> [Exercise aim] Every line of the data is to be reproduced exactly.

Stored records
__________________________________________________

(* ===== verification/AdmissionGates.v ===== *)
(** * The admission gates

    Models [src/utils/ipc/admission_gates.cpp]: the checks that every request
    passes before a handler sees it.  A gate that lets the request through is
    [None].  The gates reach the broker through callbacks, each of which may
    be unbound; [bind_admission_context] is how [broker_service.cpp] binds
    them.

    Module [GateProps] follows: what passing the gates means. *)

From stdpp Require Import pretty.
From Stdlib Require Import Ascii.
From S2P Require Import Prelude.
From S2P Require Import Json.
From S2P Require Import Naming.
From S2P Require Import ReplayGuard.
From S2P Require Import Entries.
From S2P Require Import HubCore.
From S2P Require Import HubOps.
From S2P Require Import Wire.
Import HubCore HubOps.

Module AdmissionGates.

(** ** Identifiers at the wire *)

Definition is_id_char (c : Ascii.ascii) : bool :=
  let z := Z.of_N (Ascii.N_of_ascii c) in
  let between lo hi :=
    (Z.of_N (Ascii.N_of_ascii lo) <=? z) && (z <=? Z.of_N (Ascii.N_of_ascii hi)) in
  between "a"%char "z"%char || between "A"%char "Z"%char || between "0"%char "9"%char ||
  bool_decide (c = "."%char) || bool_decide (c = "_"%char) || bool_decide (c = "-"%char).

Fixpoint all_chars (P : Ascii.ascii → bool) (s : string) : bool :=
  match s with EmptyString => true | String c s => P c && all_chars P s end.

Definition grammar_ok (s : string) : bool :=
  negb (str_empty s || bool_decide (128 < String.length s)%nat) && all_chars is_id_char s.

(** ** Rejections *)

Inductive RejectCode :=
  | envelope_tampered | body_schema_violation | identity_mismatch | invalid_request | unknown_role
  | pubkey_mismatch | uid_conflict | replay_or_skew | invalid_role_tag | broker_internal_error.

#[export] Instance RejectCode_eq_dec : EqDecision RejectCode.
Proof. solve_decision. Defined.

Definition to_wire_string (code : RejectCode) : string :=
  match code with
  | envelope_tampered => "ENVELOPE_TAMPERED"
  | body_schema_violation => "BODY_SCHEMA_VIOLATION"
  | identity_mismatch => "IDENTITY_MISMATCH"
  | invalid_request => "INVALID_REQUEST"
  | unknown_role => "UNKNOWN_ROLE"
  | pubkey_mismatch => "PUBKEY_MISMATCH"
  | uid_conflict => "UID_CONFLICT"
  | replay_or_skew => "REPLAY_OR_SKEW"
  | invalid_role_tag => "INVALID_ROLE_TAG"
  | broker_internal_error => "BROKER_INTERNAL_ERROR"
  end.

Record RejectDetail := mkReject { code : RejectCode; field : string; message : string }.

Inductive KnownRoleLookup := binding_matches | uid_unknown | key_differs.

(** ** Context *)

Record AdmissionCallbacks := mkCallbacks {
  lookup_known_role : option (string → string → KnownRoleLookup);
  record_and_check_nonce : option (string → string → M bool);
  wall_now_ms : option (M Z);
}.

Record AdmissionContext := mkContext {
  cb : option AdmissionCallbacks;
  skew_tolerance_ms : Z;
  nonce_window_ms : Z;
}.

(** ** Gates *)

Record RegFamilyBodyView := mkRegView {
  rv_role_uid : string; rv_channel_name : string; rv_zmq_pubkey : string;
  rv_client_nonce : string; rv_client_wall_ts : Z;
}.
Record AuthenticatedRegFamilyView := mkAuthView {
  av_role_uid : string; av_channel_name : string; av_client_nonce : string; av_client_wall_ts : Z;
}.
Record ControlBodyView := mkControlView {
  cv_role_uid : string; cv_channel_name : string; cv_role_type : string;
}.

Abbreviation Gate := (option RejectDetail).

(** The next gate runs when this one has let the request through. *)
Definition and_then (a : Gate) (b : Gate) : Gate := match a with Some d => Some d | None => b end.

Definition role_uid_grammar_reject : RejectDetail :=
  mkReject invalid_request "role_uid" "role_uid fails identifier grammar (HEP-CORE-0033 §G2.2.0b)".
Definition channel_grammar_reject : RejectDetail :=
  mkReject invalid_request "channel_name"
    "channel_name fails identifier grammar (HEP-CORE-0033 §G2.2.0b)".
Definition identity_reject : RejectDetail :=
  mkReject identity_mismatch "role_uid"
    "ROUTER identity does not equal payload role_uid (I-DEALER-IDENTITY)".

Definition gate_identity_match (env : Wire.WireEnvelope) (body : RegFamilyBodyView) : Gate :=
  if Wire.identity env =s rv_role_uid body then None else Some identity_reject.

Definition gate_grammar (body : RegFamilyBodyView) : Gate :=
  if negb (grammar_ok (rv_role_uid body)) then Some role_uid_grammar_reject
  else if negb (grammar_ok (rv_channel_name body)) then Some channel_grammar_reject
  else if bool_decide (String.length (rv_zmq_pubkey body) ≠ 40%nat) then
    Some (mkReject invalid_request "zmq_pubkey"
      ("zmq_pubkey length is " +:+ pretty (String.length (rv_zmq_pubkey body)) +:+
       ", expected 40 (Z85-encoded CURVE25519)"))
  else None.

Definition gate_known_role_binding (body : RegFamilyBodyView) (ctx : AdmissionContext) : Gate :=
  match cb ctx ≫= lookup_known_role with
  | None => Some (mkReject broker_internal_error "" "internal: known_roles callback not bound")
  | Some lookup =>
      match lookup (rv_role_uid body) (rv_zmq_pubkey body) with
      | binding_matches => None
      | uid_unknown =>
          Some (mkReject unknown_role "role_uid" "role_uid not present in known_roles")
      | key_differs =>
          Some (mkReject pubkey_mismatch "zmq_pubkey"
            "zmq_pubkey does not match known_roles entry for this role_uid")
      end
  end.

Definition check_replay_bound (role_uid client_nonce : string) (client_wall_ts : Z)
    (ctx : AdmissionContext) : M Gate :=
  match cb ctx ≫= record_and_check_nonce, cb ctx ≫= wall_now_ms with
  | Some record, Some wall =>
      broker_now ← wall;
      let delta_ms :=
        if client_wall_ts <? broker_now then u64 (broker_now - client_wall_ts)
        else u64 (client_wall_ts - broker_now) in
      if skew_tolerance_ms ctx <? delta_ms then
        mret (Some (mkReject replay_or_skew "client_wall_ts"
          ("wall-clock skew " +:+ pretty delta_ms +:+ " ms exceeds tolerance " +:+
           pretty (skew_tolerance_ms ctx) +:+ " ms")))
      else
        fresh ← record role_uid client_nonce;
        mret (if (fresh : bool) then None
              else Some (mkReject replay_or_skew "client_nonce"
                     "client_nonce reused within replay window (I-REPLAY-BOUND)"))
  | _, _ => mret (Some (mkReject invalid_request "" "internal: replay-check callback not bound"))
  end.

__________________________________________________

> [Answer to this exercise]
(* ===== verification/AdmissionGates.v ===== *)
(** * The admission gates

    Models [src/utils/ipc/admission_gates.cpp]: the checks that every request
    passes before a handler sees it.  A gate that lets the request through is
    [None].  The gates reach the broker through callbacks, each of which may
    be unbound; [bind_admission_context] is how [broker_service.cpp] binds
    them.

    Module [GateProps] follows: what passing the gates means. *)

From stdpp Require Import pretty.
From Stdlib Require Import Ascii.
From S2P Require Import Prelude.
From S2P Require Import Json.
From S2P Require Import Naming.
From S2P Require Import ReplayGuard.
From S2P Require Import Entries.
From S2P Require Import HubCore.
From S2P Require Import HubOps.
From S2P Require Import Wire.
Import HubCore HubOps.

Module AdmissionGates.

(** ** Identifiers at the wire *)

Definition is_id_char (c : Ascii.ascii) : bool :=
  let z := Z.of_N (Ascii.N_of_ascii c) in
  let between lo hi :=
    (Z.of_N (Ascii.N_of_ascii lo) <=? z) && (z <=? Z.of_N (Ascii.N_of_ascii hi)) in
  between "a"%char "z"%char || between "A"%char "Z"%char || between "0"%char "9"%char ||
  bool_decide (c = "."%char) || bool_decide (c = "_"%char) || bool_decide (c = "-"%char).

Fixpoint all_chars (P : Ascii.ascii → bool) (s : string) : bool :=
  match s with EmptyString => true | String c s => P c && all_chars P s end.

Definition grammar_ok (s : string) : bool :=
  negb (str_empty s || bool_decide (128 < String.length s)%nat) && all_chars is_id_char s.

(** ** Rejections *)

Inductive RejectCode :=
  | envelope_tampered | body_schema_violation | identity_mismatch | invalid_request | unknown_role
  | pubkey_mismatch | uid_conflict | replay_or_skew | invalid_role_tag | broker_internal_error.

#[export] Instance RejectCode_eq_dec : EqDecision RejectCode.
Proof. solve_decision. Defined.

Definition to_wire_string (code : RejectCode) : string :=
  match code with
  | envelope_tampered => "ENVELOPE_TAMPERED"
  | body_schema_violation => "BODY_SCHEMA_VIOLATION"
  | identity_mismatch => "IDENTITY_MISMATCH"
  | invalid_request => "INVALID_REQUEST"
  | unknown_role => "UNKNOWN_ROLE"
  | pubkey_mismatch => "PUBKEY_MISMATCH"
  | uid_conflict => "UID_CONFLICT"
  | replay_or_skew => "REPLAY_OR_SKEW"
  | invalid_role_tag => "INVALID_ROLE_TAG"
  | broker_internal_error => "BROKER_INTERNAL_ERROR"
  end.

Record RejectDetail := mkReject { code : RejectCode; field : string; message : string }.

Inductive KnownRoleLookup := binding_matches | uid_unknown | key_differs.

(** ** Context *)

Record AdmissionCallbacks := mkCallbacks {
  lookup_known_role : option (string → string → KnownRoleLookup);
  record_and_check_nonce : option (string → string → M bool);
  wall_now_ms : option (M Z);
}.

Record AdmissionContext := mkContext {
  cb : option AdmissionCallbacks;
  skew_tolerance_ms : Z;
  nonce_window_ms : Z;
}.

(** ** Gates *)

Record RegFamilyBodyView := mkRegView {
  rv_role_uid : string; rv_channel_name : string; rv_zmq_pubkey : string;
  rv_client_nonce : string; rv_client_wall_ts : Z;
}.
Record AuthenticatedRegFamilyView := mkAuthView {
  av_role_uid : string; av_channel_name : string; av_client_nonce : string; av_client_wall_ts : Z;
}.
Record ControlBodyView := mkControlView {
  cv_role_uid : string; cv_channel_name : string; cv_role_type : string;
}.

Abbreviation Gate := (option RejectDetail).

(** The next gate runs when this one has let the request through. *)
Definition and_then (a : Gate) (b : Gate) : Gate := match a with Some d => Some d | None => b end.

Definition role_uid_grammar_reject : RejectDetail :=
  mkReject invalid_request "role_uid" "role_uid fails identifier grammar (HEP-CORE-0033 §G2.2.0b)".
Definition channel_grammar_reject : RejectDetail :=
  mkReject invalid_request "channel_name"
    "channel_name fails identifier grammar (HEP-CORE-0033 §G2.2.0b)".
Definition identity_reject : RejectDetail :=
  mkReject identity_mismatch "role_uid"
    "ROUTER identity does not equal payload role_uid (I-DEALER-IDENTITY)".

Definition gate_identity_match (env : Wire.WireEnvelope) (body : RegFamilyBodyView) : Gate :=
  if Wire.identity env =s rv_role_uid body then None else Some identity_reject.

Definition gate_grammar (body : RegFamilyBodyView) : Gate :=
  if negb (grammar_ok (rv_role_uid body)) then Some role_uid_grammar_reject
  else if negb (grammar_ok (rv_channel_name body)) then Some channel_grammar_reject
  else if bool_decide (String.length (rv_zmq_pubkey body) ≠ 40%nat) then
    Some (mkReject invalid_request "zmq_pubkey"
      ("zmq_pubkey length is " +:+ pretty (String.length (rv_zmq_pubkey body)) +:+
       ", expected 40 (Z85-encoded CURVE25519)"))
  else None.

Definition gate_known_role_binding (body : RegFamilyBodyView) (ctx : AdmissionContext) : Gate :=
  match cb ctx ≫= lookup_known_role with
  | None => Some (mkReject broker_internal_error "" "internal: known_roles callback not bound")
  | Some lookup =>
      match lookup (rv_role_uid body) (rv_zmq_pubkey body) with
      | binding_matches => None
      | uid_unknown =>
          Some (mkReject unknown_role "role_uid" "role_uid not present in known_roles")
      | key_differs =>
          Some (mkReject pubkey_mismatch "zmq_pubkey"
            "zmq_pubkey does not match known_roles entry for this role_uid")
      end
  end.

Definition check_replay_bound (role_uid client_nonce : string) (client_wall_ts : Z)
    (ctx : AdmissionContext) : M Gate :=
  match cb ctx ≫= record_and_check_nonce, cb ctx ≫= wall_now_ms with
  | Some record, Some wall =>
      broker_now ← wall;
      let delta_ms :=
        if client_wall_ts <? broker_now then u64 (broker_now - client_wall_ts)
        else u64 (client_wall_ts - broker_now) in
      if skew_tolerance_ms ctx <? delta_ms then
        mret (Some (mkReject replay_or_skew "client_wall_ts"
          ("wall-clock skew " +:+ pretty delta_ms +:+ " ms exceeds tolerance " +:+
           pretty (skew_tolerance_ms ctx) +:+ " ms")))
      else
        fresh ← record role_uid client_nonce;
        mret (if (fresh : bool) then None
              else Some (mkReject replay_or_skew "client_nonce"
                     "client_nonce reused within replay window (I-REPLAY-BOUND)"))
  | _, _ => mret (Some (mkReject invalid_request "" "internal: replay-check callback not bound"))
  end.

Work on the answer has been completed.